Tuesday, February 15, 2011

Update on Option ARMs

by Calculated Risk on 2/15/2011 01:09:00 PM

My first post of the year was: What about those Option ARMs? (with those old scary option ARM charts)

2011 was supposed to be the year that the Option ARM borrowers defaulted in mass. (An "Option ARM" is an adjustable rate mortgage with several payment options including interest only and negatively amortizing options).

However, as I noted, "many of the loans have already defaulted ... and some of these loans were modified (Option ARMs and Alt-A loans were targeted by the banks for internal modification programs), and some of these borrowers have probably refinanced."

Prashant Gopal and Jody Shenn at Bloomberg have more: Option ARM Time Bomb Blows Early, Easing Damage to U.S. Housing (ht Mike in Long Island)

In a 2006 cover story in BusinessWeek magazine titled “Nightmare Mortgages,” George McCarthy, a housing economist at the Ford Foundation in New York, compared the looming resets to a neutron bomb.

“It’s going to kill all the people but leave the houses standing,” he said at the time.
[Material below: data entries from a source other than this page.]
(** Lines 122-132: the [for] loop over the links of the page, with
    [rec] the recursive call.  An exception leaves the loop. *)
Fixpoint follow_links (rec : call) (url : string) (depth : Z)
    (hrefs : list string) (s : State) : option (res unit * State) :=
  match hrefs with
  | [] => Some (Ok tt, s)
  | href :: rest =>
      match link_target url href with
      | Exc e => Some (Exc e, s)
      | Ok None => follow_links rec url depth rest s
      | Ok (Some next_url) =>
          match rec next_url (Some (depth - 1)) s with
          | None => None
          | Some (Exc e, s') => Some (Exc e, s')
          | Some (Ok _, s') => follow_links rec url depth rest s'
          end
      end
  end.

(** Lines 118-135: the [try] block around the parser and the loop. *)
Definition parse_and_follow (rec : call) (url : string) (depth : Z)
    (html_content : string) (s : State) : option (res unit * State) :=
  match soup_links w html_content with
  | Exc e => Some (logging (MsgParseError url e) s)
  | Ok hrefs =>
      match follow_links rec url depth hrefs s with
      | None => None
      | Some (Exc e, s') => Some (logging (MsgParseError url e) s')
      | Some (Ok _, s') => Some (Ok tt, s')
      end
  end.

(** Lines 112-135: the work on a page that has just been marked as
    visited. *)
Definition visit_page (rec : call) (url : string) (depth : Z) (s : State)
    : option (res unit * State) :=
  match download_page url s with
  | (Exc e, s') => Some (Exc e, s')
  | (Ok html_content, s') =>
      match html_content with
      | None => Some (Ok tt, s')
      | Some content =>
          if is_empty content then Some (Ok tt, s')
          else
            match save_page url content s' with
            | (Exc e, s'') => Some (Exc e, s'')
            | (Ok _, s'') => parse_and_follow rec url depth content s''
            end
      end
  end.

(** Lines 102-103: [depth] defaults to [self.max_depth]. *)
Definition effective_depth (depth : option Z) : Z :=
  match depth with None => max_depth self | Some d => d end.

(** Lines 109-110: the page is marked, then the visit is logged. *)
Definition mark_visited (url : string) (depth : Z) (s : State) : State :=
  record (Log (MsgScraping depth url)) (add_visited url s).

(** [WebScraper.scrape_website], lines 100-135, with the recursion
    bounded by [fuel]. *)
Fixpoint scrape_website_fuel (fuel : nat) (url : string) (depth : option Z)
    (s : State) : option (res unit * State) :=
  let depth := effective_depth depth in
  if (depth <? 0) || bool_decide (url ∈ visited_urls s) then Some (Ok tt, s)
  else
    match fuel with
    | O => None
    | S fuel' => visit_page (scrape_website_fuel fuel') url depth (mark_visited url depth s)
    end.

(** The fuel that a call at [depth] needs: one level per remaining
    depth, [depth + 1] levels in all. *)
Definition fuel_for (depth : option Z) : nat :=
  Z.to_nat (effective_depth depth + 1).

Definition scrape_website (url : string) (depth : option Z) (s : State)
    : option (res unit * State) :=
  scrape_website_fuel (fuel_for depth) url depth s.

End Crawler.

(** * Vocabulary of the properties *)

Ltac unfold_py :=
  unfold try_except, bind, lift, ret, raise, logging, except_Exception,
    robots_read, time_sleep, http_get, raise_for_status, makedirs,
    open_write in *.

Ltac run_py := unfold_py; simplify_eq/=; repeat (case_match; simplify_eq/=); try done.
(** * TurtLSystems: L-system expansion, palette and turtle interpreter

    A shallow embedding of [src/TurtLSystems/turtlsystems.py]: the helper
    functions [lsystem], [clamp], [conform_color], [make_rules],
    [make_colors], [orient] and [get_padding_rect], the interpreter [run]
    with its closures [save_frame], [gif_handler], [set_pensize],
    [set_color] and [increment_color], the frames of [save_gif], and the
    package functions [init], [draw] and [wait] with the module variables.

    Conventions.
    - A Python [str] is a Stdlib [string]; a character is an [ascii],
      which stands for the Python character of the same code point
      (0..255).  [isspace], [isalpha], [isupper], [lower] and [upper]
      are Python's on these characters, those above 127 included; the
      uppercase of three of them is not a character below 256 and is
      given as what it is ([Uppercase]).
    - A Python [int] is a [Z].  The numbers handed to the turtle (angle,
      length, thickness, coordinates) are Python floats or ints; they are
      kept abstract behind the class [Arith], so that every theorem holds
      whatever the arithmetic does.
    - Python's [turtle] module is not part of the repository.  The turtle
      is a record holding what the interpreter reads back from it (pose,
      pen, speed, width) and the list of calls made on it; how a pose
      changes when the turtle moves or turns is abstract ([Geometry]),
      while [setposition], [setheading], [speed] and [pensize] leave the
      turtle with exactly the value they are given.
    - An exception is a value of [Error]: [ZeroDivisionError] from ['/'],
      from [%] and from [//], [IndexError] from a palette that is too
      short and from an empty list of images. *)

From Stdlib Require Import ZArith QArith Lia Ascii String List Bool Sorted.
From stdpp Require Import base option list gmap strings.

Close Scope Q_scope.
Open Scope string_scope.
Open Scope list_scope.
Open Scope Z_scope.

(* ================================================================= *)
(** ** Grammar and expansion *)

(** [rules.get(c, c)] for a character [c] of the string. *)
Definition rules_get (rules : gmap string string) (c : ascii) : string :=
  default (String c "") (rules !! String c "").

(** [''.join(rules.get(c, c) for c in start)] *)
Fixpoint join_rules (rules : gmap string string) (start : string) : string :=
  match start with
  | EmptyString => ""
  | String c rest => (rules_get rules c ++ join_rules rules rest)%string
  end.

(** The body of [for _ in range(level)], run [n] times. *)
Fixpoint lsystem_loop (n : nat) (rules : gmap string string) (start : string) : string :=
  match n with
  | O => start
  | S n' => lsystem_loop n' rules (join_rules rules start)
  end.

(** [range(level)] has [max(level, 0)] elements. *)
Definition lsystem (start : string) (rules : gmap string string) (level : Z) : string :=
  lsystem_loop (Z.to_nat level) rules start.

(** Whitespace as [str.split()] sees it, for code points below 256. *)
Definition isspace (c : ascii) : bool :=
  let n := N_of_ascii c in
  ((9 <=? n) && (n <=? 13) || (28 <=? n) && (n <=? 32) || (n =? 133) || (n =? 160))%N.

(** [str.split()]: maximal runs of non-whitespace characters.  [cur] is
    the token being read. *)
Fixpoint split_from (cur : string) (s : string) : list string :=
  match s with
  | EmptyString => if String.eqb cur "" then [] else [cur]
  | String c rest =>
      if isspace c
      then (if String.eqb cur "" then split_from "" rest else cur :: split_from "" rest)
      else split_from (cur ++ String c "")%string rest
  end.

Definition split (s : string) : list string := split_from "" s.

(** The slice [l[::2]]. *)
Fixpoint every_other {A : Type} (l : list A) : list A :=
  match l with
  | [] => []
  | [x] => [x]
  | x :: _ :: rest => x :: every_other rest
  end.

(** [dict(pairs)]: a later pair overrides an earlier one with the same key. *)
Definition dict (pairs : list (string * string)) : gmap string string :=
  foldl (fun d kv => <[ kv.1 := kv.2 ]> d) ∅ pairs.

(** [make_rules]: a [str] is split and paired up, a [dict] is returned as it is. *)
Definition make_rules (rules : string + gmap string string) : gmap string string :=
  match rules with
  | inl s =>
      let split := split s in
      dict (zip (every_other split) (every_other (tail split)))
  | inr d => d
  end.

(** The pairing the specification speaks of: tokens taken two by two, by
    position; a last token without a partner is left out. *)
Fixpoint pair_by_position (tokens : list string) : list (string * string) :=
  match tokens with
  | symbol :: replacement :: rest => (symbol, replacement) :: pair_by_position rest
  | _ => []
  end.

(* ================================================================= *)
(** ** Palette *)

Definition Color : Type := Z * Z * Z.
Definition OpColor : Type := option Color.

Definition DEFAULT_COLORS : list Color :=
  [ (255, 255, 255);
    (128, 128, 128);
    (255, 0, 0);
    (255, 128, 0);
    (255, 255, 0);
    (0, 255, 0);
    (0, 255, 255);
    (0, 0, 255);
    (128, 0, 255);
    (255, 0, 255) ].

(** [max(minimum, min(value, maximum))] *)
Definition clamp (value minimum maximum : Z) : Z :=
  Z.max minimum (Z.min value maximum).

(** [conform_color]: [None] stays [None], a triplet is clamped channel by
    channel ([int] is the identity on an [int]). *)
Definition conform_color (color : option (Z * Z * Z)) : OpColor :=
  match color with
  | Some (r, g, b) => Some (clamp r 0 255, clamp g 0 255, clamp b 0 255)
  | None => None
  end.

(** [make_colors]; the tuple it returns is a list here. *)
Definition make_colors (color fill_color : option (Z * Z * Z))
    (colors : option (list (option (Z * Z * Z)))) : list OpColor :=
  match colors with
  | None =>
      conform_color color :: conform_color fill_color :: map Some (drop 2 DEFAULT_COLORS)
  | Some colors =>
      let colors :=
        map (fun c_ => conform_color c_.1) (zip colors (seq 0 (length DEFAULT_COLORS))) in
      colors ++ map Some (drop (length colors) DEFAULT_COLORS)
  end.

(* ================================================================= *)
(** ** Numbers and the turtle *)

(** The arithmetic of the numbers given to the turtle.  [div] is [None]
    where Python raises [ZeroDivisionError]; [half x] is [x / 2.0];
    [gt a b] is [a > b]; [truth x] is the truth value of [x] in a
    condition. *)
Class Arith : Type := {
  num : Type;
  zero : num;
  add : num -> num -> num;
  sub : num -> num -> num;
  mul : num -> num -> num;
  div : num -> num -> option num;
  half : num -> num;
  gt : num -> num -> bool;
  truth : num -> bool
}.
What he and other analysts didn’t anticipate was that so many option ARMs would go bad before resetting, and that interest rates would stay low enough to minimize the impact of the adjustments on borrowers ...
And the banks have targeted Option ARM borrowers for modifications:
Terms on about 20 percent of option ARMs have been revised, sometimes with a switch to a fixed rate, said Michael Fratantoni, vice president of research at the Mortgage Bankers Association ... JPMorgan has reworked about a quarter of the $40 billion of option ARMs it inherited when it acquired Washington Mutual in 2008. The New York-based bank plans to adjust terms on an additional $2 billion to $4 billion before resets kick in ... Wells Fargo has modified more than 80,000 loans since the beginning of 2009. The company’s outstanding balance of Pick-A- Pay Loans fell to $54 billion on Dec. 31, 2010, from $101.3 billion at the end of 2008, primarily through payoffs and modifications. The company has forgiven $3.7 billion in principal, [Tom Goyda, a spokesman for the bank] said.
Although there will be more delinquent Option ARM loans this year, the feared "2nd wave" of defaults will be much smaller than originally feared.